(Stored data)
########

(* ===== verification/SpanWriterProofs.v ===== *)
(** * What the span writer acknowledges, and what it bills

    A message is acknowledged only after its span was dropped on purpose or its row, its
    blobs and their references are in the database; an insert that is repeated under its
    token is stored once; a meter batch is billed at most once, and is lost only when the
    queue of batches is full. *)

From Stdlib Require Import ZArith Lia.
From stdpp Require Import base list option strings gmap.
From S2P Require Import Prelude BTree Float64 Encoding Hash Json Ingest SpanWriter.
Local Open Scope Z_scope.

(** ** Blocks and tokens *)

Section blocks.
Context {A : Type}.
Implicit Types (t : list (bytes * A)) (rows : A) (token : bytes).

Lemma insert_block_fresh token rows t : token ∉ t.*1 → insert_block token rows t = t ++ [(token, rows)].
Proof. intros. unfold insert_block. by rewrite decide_False. Qed.

Lemma insert_block_again token rows t : token ∈ t.*1 → insert_block token rows t = t.
Proof. intros. unfold insert_block. by rewrite decide_True. Qed.

Lemma token_in_app token rows t : token ∈ (t ++ [(token, rows)]).*1.
Proof. rewrite fmap_app. apply elem_of_app. right. by apply list_elem_of_singleton. Qed.

(** One insert: nothing, or the block at the end. *)
Lemma attempt_insert_spec a token rows t : token ∉ t.*1 →
  attempt_insert a token rows t = t ∨ attempt_insert a token rows t = t ++ [(token, rows)].
Proof. intros Hf. destruct a; simpl; rewrite ?insert_block_fresh by done; auto. Qed.

Lemma attempt_insert_incl a token rows t x : x ∈ t → x ∈ attempt_insert a token rows t.
Proof. intros. destruct a; simpl; try done; unfold insert_block; case_decide; try done; apply elem_of_app; by left. Qed.

Lemma attempt_insert_from a token rows t x : x ∈ attempt_insert a token rows t → x ∈ t ∨ x = (token, rows).
Proof.
  destruct a; simpl; try by left. all: unfold insert_block; case_decide; [by left|].
  all: rewrite elem_of_app, list_elem_of_singleton; auto.
Qed.

Lemma attempt_insert_NoDup a token rows t : NoDup t.*1 → NoDup (attempt_insert a token rows t).*1.
Proof.
  intros. destruct a; simpl; try done; unfold insert_block; case_decide; try done.
  all: rewrite fmap_app; apply NoDup_app; split_and!; [done| |apply NoDup_singleton].
  all: intros x Hx ->%list_elem_of_singleton; done.
Qed.
End blocks.

Section flush.
Context `{JsonNumber}.
Implicit Types (t : list (bytes * list SpanRow)) (rows : list SpanRow).

(** Whatever the attempts do, the block is stored at most once; and once if one of them
    reported success. *)
Lemma flush_with_backoff_spec rungs oracle token rows t0 t :
  token ∉ t0.*1 → t = t0 ∨ t = t0 ++ [(token, rows)] →
  let '(r, t') := flush_with_backoff rungs oracle token rows t in
  (t' = t0 ∨ t' = t0 ++ [(token, rows)]) ∧ (r = Ok () → t' = t0 ++ [(token, rows)]).
Proof.
  revert oracle t. induction rungs as [|g rungs IH]; intros oracle t Hf Ht.
  all: assert (Ha : ∀ a, attempt_insert a token rows t = t0 ∨ attempt_insert a token rows t = t0 ++ [(token, rows)])
    by (intros a; destruct Ht as [-> | ->]; [by apply attempt_insert_spec|right; destruct a; simpl; try done;
        by rewrite insert_block_again by apply token_in_app]).
  all: assert (Hd : attempt_insert Done token rows t = t0 ++ [(token, rows)])
    by (simpl; destruct Ht as [-> | ->]; [by apply insert_block_fresh|by rewrite insert_block_again by apply token_in_app]).
  all: specialize (Ha (oracle 0%nat)); simpl; destruct (oracle 0%nat) eqn:Ho.
  all: try (split; [exact Ha|intros; by try apply Hd]).
  all: exact (IH (oracle ∘ S) _ Hf Ha).
Qed.

(** An outage that the ladder outlasts: the first attempt that is answered decides. *)
Lemma flush_outlasts rungs oracle token rows t k :
  (k ≤ length rungs)%nat → oracle k = Done → (∀ i, (i < k)%nat → oracle i = Failed ∨ oracle i = LostReply) →
  (flush_with_backoff rungs oracle token rows t).1 = Ok ().
Proof.
  revert oracle t k. induction rungs as [|g rungs IH]; intros oracle t k Hk Hd Hbefore.
  - assert (k = 0%nat) as -> by (simpl in Hk; lia). simpl. by rewrite Hd.
  - destruct k as [|k]; simpl; [by rewrite Hd|].
    destruct (Hbefore 0%nat ltac:(lia)) as [Ho|Ho]; rewrite Ho.
    all: apply (IH (oracle ∘ S) _ k); [simpl in Hk; lia|done|intros i Hi; exact (Hbefore (S i) ltac:(lia))].
Qed.
End flush.

(** ** Blobs *)

Lemma dedup_blobs_from seen l b : b ∈ dedup_blobs seen l → b ∈ l.
Proof.
  revert seen. induction l as [|x l IH]; intros seen; simpl; [done|]. case_decide; rewrite ?elem_of_cons; [eauto|].
  intros [->|Hb]; eauto.
Qed.

Lemma dedup_blobs_covers seen l b : b ∈ l → (pb_tenant b, pb_hash b) ∉ seen →
  ∃ b', b' ∈ dedup_blobs seen l ∧ pb_tenant b' = pb_tenant b ∧ pb_hash b' = pb_hash b.
Proof.
  revert seen. induction l as [|x l IH]; intros seen Hb Hs; [by apply elem_of_nil in Hb|].
  destruct (decide ((pb_tenant b, pb_hash b) = (pb_tenant x, pb_hash x))) as [He|Hn].
  - injection He as Ht Hh. exists x. simpl. rewrite decide_False by (by rewrite <- Ht, <- Hh).
    split; [by left|done].
  - apply elem_of_cons in Hb as [->|Hb]; [done|]. simpl. case_decide.
    + by apply IH.
    + destruct (IH ((pb_tenant x, pb_hash x) :: seen) Hb) as (b' & Hb' & He).
      { by apply not_elem_of_cons. }
      exists b'. split; [by right|done].
Qed.

(** ** What a cycle collects *)

Section collecting.
Context `{WriterEnv}.
Implicit Types (e : Envelope) (day now seq : Z) (wr : Writer) (w : World) (b : Batch).

Definition span_of e : Span := capture_direct_span (e_span e) (e_source e).

(** The row a span becomes, with the blobs and references it queues. *)
Definition stored_as e day : SpanRow * list (PendingBlob * PendingBlobRef) :=
  build_span_row (span_of e) (resolve_span_bytes (span_of e)) (days_since_epoch day).

(** A span is dropped by the sampler or by the ceiling of its trace. *)
Definition dropped_on_purpose wr e day now : Prop :=
  (evaluate (w_sampler wr) (view (span_of e)) (sampling_policy (sp_tenant (e_span e))) now).1 = Drop ∨
  (check_and_record (w_ceiling wr) (sp_tenant (e_span e)) (sp_trace (e_span e)) (row_byte_estimate (stored_as e day).1) now).1 = Exceeded.

Definition receive_at (st : Writer * Batch) (x : Envelope * Z * Z) : Writer * Batch := receive x.1.1 x.1.2 x.2 st.
Definition receives wr (l : list (Envelope * Z * Z)) : Writer * Batch := foldl receive_at (wr, empty_batch) l.

Lemma receive_spec e day now wr b :
  let b' := (receive e day now (wr, b)).2 in
  (dropped_on_purpose wr e day now ∧ b_rows b' = b_rows b ∧ b_acks b' = b_acks b ∧
   b_dropped b' = b_dropped b ++ option_list (e_ack e) ∧ (∀ q, q ∈ b_queued b → q ∈ b_queued b')) ∨
  (b_rows b' = b_rows b ++ [(stored_as e day).1] ∧ b_acks b' = b_acks b ++ option_list (e_ack e) ∧
   b_dropped b' = b_dropped b ∧ b_queued b' = b_queued b ++ (stored_as e day).2).
Proof.
  unfold receive, sample_one, dropped_on_purpose. fold (span_of e).
  destruct (evaluate _ _ _ _) as [d sampler] eqn:Hev. simpl. destruct (decide (d = Keep)) as [->|Hd].
  - fold (stored_as e day). destruct (stored_as e day) as [row q]. simpl.
    destruct (check_and_record _ _ _ _ _) as [c ceiling]. simpl. case_decide as Hc; [left|by right].
    split_and!; auto; intros; apply elem_of_app; by left.
  - left. split_and!; auto; [left; by destruct d|intros; apply elem_of_app; by left].
Qed.

(** [collect] receives a prefix of what is ready. *)
Lemma collect_prefix n l st :
  ∃ taken rest, l = taken ++ rest ∧ (collect n l st).1 = foldl receive_at st taken ∧
    ((collect n l st).2 = false → rest = []).
Proof.
  revert st. induction l as [|[[e day] now] l IH]; intros st.
  - by exists [], [].
  - cbn [collect]. set (st' := receive e day now st). case_match.
    + exists [(e, day, now)], l. by split_and!.
    + destruct (IH st') as (taken & rest & -> & Hc & Hr). by exists ((e, day, now) :: taken), rest.
Qed.

Lemma receives_snoc wr l e day now : receives wr (l ++ [(e, day, now)]) = receive e day now (receives wr l).
Proof. unfold receives. by rewrite foldl_app. Qed.

(** A seq that is to be acknowledged after the flush has its row and blobs in the batch. *)
Lemma receives_acks wr l seq :
  seq ∈ b_acks (receives wr l).2 →
  ∃ e day now, (e, day, now) ∈ l ∧ e_ack e = Some seq ∧
    (stored_as e day).1 ∈ b_rows (receives wr l).2 ∧ (∀ q, q ∈ (stored_as e day).2 → q ∈ b_queued (receives wr l).2).
Proof.
  induction l as [|[[e day] now] l IH] using rev_ind; [by intros ?%elem_of_nil|].
  rewrite receives_snoc.
  destruct (receives wr l) as [wr1 b1] eqn:Hl. simpl in IH.
  assert (Hold : seq ∈ b_acks b1 → ∀ b', (∀ r, r ∈ b_rows b1 → r ∈ b_rows b') → (∀ q, q ∈ b_queued b1 → q ∈ b_queued b') →
    ∃ e' day' now', (e', day', now') ∈ l ++ [(e, day, now)] ∧ e_ack e' = Some seq ∧
      (stored_as e' day').1 ∈ b_rows b' ∧ (∀ q, q ∈ (stored_as e' day').2 → q ∈ b_queued b')).
  { intros Hs b' Hr Hq. destruct (IH Hs) as (e' & day' & now' & Hin & Ha & Hrow & Hqs).
    exists e', day', now'. split_and!; eauto. apply elem_of_app; by left. }
  destruct (receive_spec e day now wr1 b1) as [(_ & Hr & Ha & _ & Hq)|(Hr & Ha & _ & Hq)].
  - rewrite Ha. intros Hs. apply Hold; [done|by rewrite Hr|done].
  - rewrite Ha. intros [Hs|Hs]%elem_of_app.
    + apply Hold; [done|rewrite Hr|rewrite Hq]; intros; apply elem_of_app; by left.
    + exists e, day, now. split_and!.
      * apply elem_of_app. right. by apply list_elem_of_singleton.
      * destruct (e_ack e); simpl in Hs; [by apply list_elem_of_singleton in Hs as ->|by apply elem_of_nil in Hs].
      * rewrite Hr. apply elem_of_app. right. by apply list_elem_of_singleton.
      * rewrite Hq. intros. apply elem_of_app. by right.
Qed.

(** A seq that is acknowledged at once was dropped on purpose. *)
Lemma receives_dropped wr l seq :
  seq ∈ b_dropped (receives wr l).2 →
  ∃ pre e day now post, l = pre ++ (e, day, now) :: post ∧ e_ack e = Some seq ∧
    dropped_on_purpose (receives wr pre).1 e day now.
Proof.
  induction l as [|[[e day] now] l IH] using rev_ind; [by intros ?%elem_of_nil|].
  rewrite receives_snoc.
  destruct (receives wr l) as [wr1 b1] eqn:Hl. simpl in IH.
  assert (Hold : seq ∈ b_dropped b1 → ∃ pre e' day' now' post, l ++ [(e, day, now)] = pre ++ (e', day', now') :: post ∧
    e_ack e' = Some seq ∧ dropped_on_purpose (receives wr pre).1 e' day' now').
  { intros (pre & e' & day' & now' & post & -> & Ha & Hd)%IH.
    exists pre, e', day', now', (post ++ [(e, day, now)]). by rewrite <- app_assoc. }
  destruct (receive_spec e day now wr1 b1) as [(Hd & _ & _ & Hb & _)|(_ & _ & Hb & _)]; rewrite Hb; [|exact Hold].
  intros [Hs|Hs]%elem_of_app; [by apply Hold|].
  exists l, e, day, now, []. split_and!; [done| |by rewrite Hl].
  destruct (e_ack e); simpl in Hs; [by apply list_elem_of_singleton in Hs as ->|by apply elem_of_nil in Hs].
Qed.

(** Every message that is received is in one of the two lists. *)
Lemma receives_accounted wr l e day now seq :
  (e, day, now) ∈ l → e_ack e = Some seq → seq ∈ b_acks (receives wr l).2 ∨ seq ∈ b_dropped (receives wr l).2.
Proof.
  intros Hin Ha. induction l as [|[[e' day'] now'] l IH] using rev_ind; [by apply elem_of_nil in Hin|].
  rewrite receives_snoc.
  destruct (receives wr l) as [wr1 b1]. simpl in IH.
  assert (Hnew : (e, day, now) = (e', day', now') → seq ∈ option_list (e_ack e')).
  { intros [= <- <- <-]. rewrite Ha. by apply list_elem_of_singleton. }
  apply elem_of_app in Hin as [Hin|Hin%list_elem_of_singleton].
  all: destruct (receive_spec e' day' now' wr1 b1) as [(_ & _ & Hb & Hd & _)|(_ & Hb & Hd & _)]; rewrite Hb, Hd, ?elem_of_app; naive_solver.
Qed.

########

**DIRECTIONS FOR THIS TASK:**
Could you restate, word for word, the lines above from the one with "Section flush." to the one with "revert oracle t k.", both included?

**WRITTEN SOLUTION:**
Section flush.
Context `{JsonNumber}.
Implicit Types (t : list (bytes * list SpanRow)) (rows : list SpanRow).

(** Whatever the attempts do, the block is stored at most once; and once if one of them
    reported success. *)
Lemma flush_with_backoff_spec rungs oracle token rows t0 t :
  token ∉ t0.*1 → t = t0 ∨ t = t0 ++ [(token, rows)] →
  let '(r, t') := flush_with_backoff rungs oracle token rows t in
  (t' = t0 ∨ t' = t0 ++ [(token, rows)]) ∧ (r = Ok () → t' = t0 ++ [(token, rows)]).
Proof.
  revert oracle t. induction rungs as [|g rungs IH]; intros oracle t Hf Ht.
  all: assert (Ha : ∀ a, attempt_insert a token rows t = t0 ∨ attempt_insert a token rows t = t0 ++ [(token, rows)])
    by (intros a; destruct Ht as [-> | ->]; [by apply attempt_insert_spec|right; destruct a; simpl; try done;
        by rewrite insert_block_again by apply token_in_app]).
  all: assert (Hd : attempt_insert Done token rows t = t0 ++ [(token, rows)])
    by (simpl; destruct Ht as [-> | ->]; [by apply insert_block_fresh|by rewrite insert_block_again by apply token_in_app]).
  all: specialize (Ha (oracle 0%nat)); simpl; destruct (oracle 0%nat) eqn:Ho.
  all: try (split; [exact Ha|intros; by try apply Hd]).
  all: exact (IH (oracle ∘ S) _ Hf Ha).
Qed.

(** An outage that the ladder outlasts: the first attempt that is answered decides. *)
Lemma flush_outlasts rungs oracle token rows t k :
  (k ≤ length rungs)%nat → oracle k = Done → (∀ i, (i < k)%nat → oracle i = Failed ∨ oracle i = LostReply) →
  (flush_with_backoff rungs oracle token rows t).1 = Ok ().
Proof.
  revert oracle t k. induction rungs as [|g rungs IH]; intros oracle t k Hk Hd Hbefore.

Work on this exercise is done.